Vous m'en direz tant...
Dandy un jour, dandy toujours…
Il se présenta comme à son habitude, revêtu d’un de ses plus beaux costumes, quelque peu « too much » avec les cheveux gominés, son porte cigarette à la main qui lui conférait l’élégance de la canne à pommeau.
- Bonjour, Madame la comtesse est-elle là ?
- Bonjour Monsieur le Baron, je vais la querir
Prendre le thé dans le petit salon était toujours un cérémonial qui indiquait que les gens de qualité c’était eux, leur rappelant leur rôle à jouer dans cette cour. L’essentiel était le maintien, le pas furtif et léger, sorte de révérence sourde et puis ce petit « je ne sais quoi » d’une parole introductive surfaite, d’une ouverture gracieuse du corps qui l’accompagne, avant la déférence finale qu’un léger mouvement de la tête accomplit.
Monsieur le Baron de « je ne sais quoi », dans un monde parallèle à celui du commun des mortels, cultivait cette entrée en matière…
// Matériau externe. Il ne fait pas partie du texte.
(** *** The round trips *)

Lemma parseIPv6_zone s zone a :
  0 ≤ a < 2 ^ 128 → contains_byte "%" s = false → v6_groups s = Some (groups a) →
  parseIPv6 (with_zone s zone) = Some (Addr6 a zone).
Proof.
  intros Ha Hs Hg. assert (of_be 65536 (groups a) = a) as Hof.
  { apply of_be_to_be; [lia|]. change (65536 ^ Z.of_nat 8) with (2 ^ 128). lia. }
  unfold parseIPv6, with_zone. case_decide as Hz.
  - subst. rewrite Cut_None, Hg by done. cbn [mbind option_bind]. by rewrite Hof.
  - change (s +:+ "%" +:+ zone) with (s +:+ String "%" zone).
    rewrite Cut_app by done. destruct zone; [done|]. rewrite Hg.
    cbn [mbind option_bind]. by rewrite Hof.
Qed.

Lemma addr_kind_with_zone s zone c :
  addr_kind s = Some c → addr_kind (with_zone s zone) = Some c.
Proof.
  unfold with_zone. case_decide; [done|]. induction s as [|d s IH]; cbn; [done|].
  case_decide; auto.
Qed.

(** Parsing the text of an address gives the address back. *)
Lemma ParseAddr_String x : Addr_ok x → x ≠ AddrZero → ParseAddr (Addr_String x) = Some x.
Proof.
  intros Hok Hz. destruct x as [|a|a zone]; [done|..]; cbn in Hok; unfold ParseAddr;
    cbn [Addr_String].
  - rewrite addr_kind_string4. by apply parseIPv4_string4.
  - destruct (mapped a) eqn:Hm.
    + rewrite (addr_kind_with_zone _ _ ":"%char) by done.
      apply parseIPv6_zone; [done| |apply v6_groups_mapped; [done|lia]].
      by rewrite contains_byte_app, no_percent_string4.
    + rewrite (addr_kind_with_zone _ _ _ (addr_kind_string6 a)).
      apply parseIPv6_zone; [done|apply no_percent_string6|apply v6_groups_string6].
Qed.

Lemma parse_bits_FormatInt b :
  0 ≤ b ≤ 128 → parse_bits (FormatInt b) = Some b ∧ contains_byte "/" (FormatInt b) = false.
Proof.
  intros. pose (P n := bool_decide (parse_bits (FormatInt n) = Some n ∧
                                    contains_byte "/" (FormatInt n) = false)).
  assert (P b = true) as HP by (apply (upto P 129); [vm_compute; reflexivity|lia]).
  by apply bool_decide_eq_true in HP.
Qed.

(** Parsing the text of a prefix gives the prefix back. *)
Lemma ParsePrefix_String p : Prefix_ok p → ParsePrefix (Prefix_String p) = Some p.
Proof.
  destruct p as [x b]. intros (Hok & Hz & Hnz & Hb). cbn in *.
  assert (0 ≤ b ≤ 128) as Hb' by (destruct x; cbn in Hb; lia).
  destruct (parse_bits_FormatInt b Hb') as [Hp Hs].
  unfold ParsePrefix, Prefix_String. cbn.
  change ("/" +:+ FormatInt b) with (String "/" (FormatInt b)).
  rewrite CutLast_app, ParseAddr_String by done. cbn [mbind option_bind].
  rewrite decide_False by naive_solver. rewrite Hp. cbn [mbind option_bind].
  by rewrite decide_False by lia.
Qed.

(** ** Parsed values are in range, masking *)

Lemma v4_run_range s val dig acc fs :
  Forall (digit 256) acc → digit 256 val → (length acc ≤ 3)%nat →
  v4_run val dig acc s = Some fs → Forall (digit 256) fs ∧ length fs = 4%nat.
Proof.
  revert val dig acc. induction s as [|c s IH]; intros val dig acc Hacc Hval Hl; cbn.
  - case_decide; [done|]. intros [= <-]. rewrite length_app. cbn.
    split; [|lia]. by rewrite Forall_app, Forall_singleton.
  - destruct (dec_val c) as [d|] eqn:Hd.
    + unfold v4_digit. case_decide; [done|]. case_decide; [done|].
      apply IH; [done| |done]. unfold digit, dec_val in *.
      destruct (is_digit c) eqn:Hc; [|done]. injection Hd as <-.
      unfold is_digit, in_range in Hc. apply bool_decide_eq_true in Hc. cbn in Hc. lia.
    + repeat case_decide; try done. apply IH; [|done|rewrite length_app; cbn; lia].
      by rewrite Forall_app, Forall_singleton.
Qed.

Lemma hex_span_digits s : Forall (digit 16) (fst (hex_span s)).
Proof.
  induction s as [|c s IH]; cbn; [constructor|]. destruct (hex_val c) as [d|] eqn:Hd; [|constructor].
  destruct (hex_span s) as [ds t]. cbn in *. constructor; [|done].
  unfold hex_val, is_digit, in_range in Hd. unfold digit.
  repeat case_bool_decide; simplify_eq; cbn in *; lia.
Qed.

Lemma v6_loop_range n gs ell s gs' ell' s' :
  Forall (digit 65536) gs → (length gs + n ≤ 8)%nat →
  (∀ e, ell = Some e → (e ≤ length gs)%nat) →
  v6_loop n gs ell s = Some (gs', ell', s') →
  Forall (digit 65536) gs' ∧ (length gs' ≤ 8)%nat ∧ (∀ e, ell' = Some e → (e ≤ length gs')%nat).
Proof.
  revert gs ell s. induction n as [|n IH]; intros gs ell s Hgs Hl He; cbn [v6_loop].
  { intros [= <- <- <-]. split; [done|]. split; [lia|done]. }
  pose proof (hex_span_digits s) as Hds. destruct (hex_span s) as [ds rest]. cbn in Hds.
  case_decide as Hlen; [done|].
  assert (Forall (digit 65536) (gs ++ [of_be 16 ds])) as Hgs'.
  { apply Forall_app. split; [done|]. constructor; [|constructor].
    pose proof (of_be_bound 16 ds eq_refl Hds) as [H1 H2]. split; [done|].
    eapply Z.lt_le_trans; [apply H2|]. change 65536 with (16 ^ 4).
    apply Z.pow_le_mono_r; lia. }
  assert (length (gs ++ [of_be 16 ds]) = S (length gs)) as Hl' by (rewrite length_app; cbn; lia).
  assert (∀ e, ell = Some e → (e ≤ length (gs ++ [of_be 16 ds]))%nat) as He'.
  { intros e Hell. apply He in Hell. lia. }
  set (g2 := gs ++ [of_be 16 ds]) in *. clearbody g2.
  intros H. repeat case_match; simplify_eq; try done;
    try (by split; [done|split; [lia|naive_solver lia]]);
    try (eapply IH; [..|exact H]; [done|lia|naive_solver lia]).
  match goal with Hp : parseIPv4Fields s = Some _ |- _ =>
    apply v4_run_range in Hp as [Hf _]; [|constructor|done|cbn; lia] end.
  rewrite !Forall_cons in Hf. unfold digit in Hf. destruct_and!.
  split; [apply Forall_app; split; [done|repeat constructor; unfold digit; lia]|].
  rewrite length_app. cbn. split; [lia|]. intros e Hell. apply He in Hell. lia.
Qed.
Ce jour-là, l’effleurement d’un vase chinois, alors même qu’une affaire en cours avec Madame la Comtesse était sur le point de se réaliser, notons l’acquisition du domaine de la Larelle de la Biscottière et rêve immobilier de Monsieur le Baron…, à deux doigts de conclure l’affaire après des mois de tractations diverses et variées dans les sphères aristocratiques, l’improbable arriva ...
En effet, son pas de danse, pourtant si étudié et millimétré pour accomplir la prouesse de s’exécuter tout près du vase pour réaliser la salutation rituelle, dévia légèrement, ce qui eut comme conséquence désastreuse de renverser un vase chinois acquis chez un antiquaire, d’une valeur inestimmmââââble !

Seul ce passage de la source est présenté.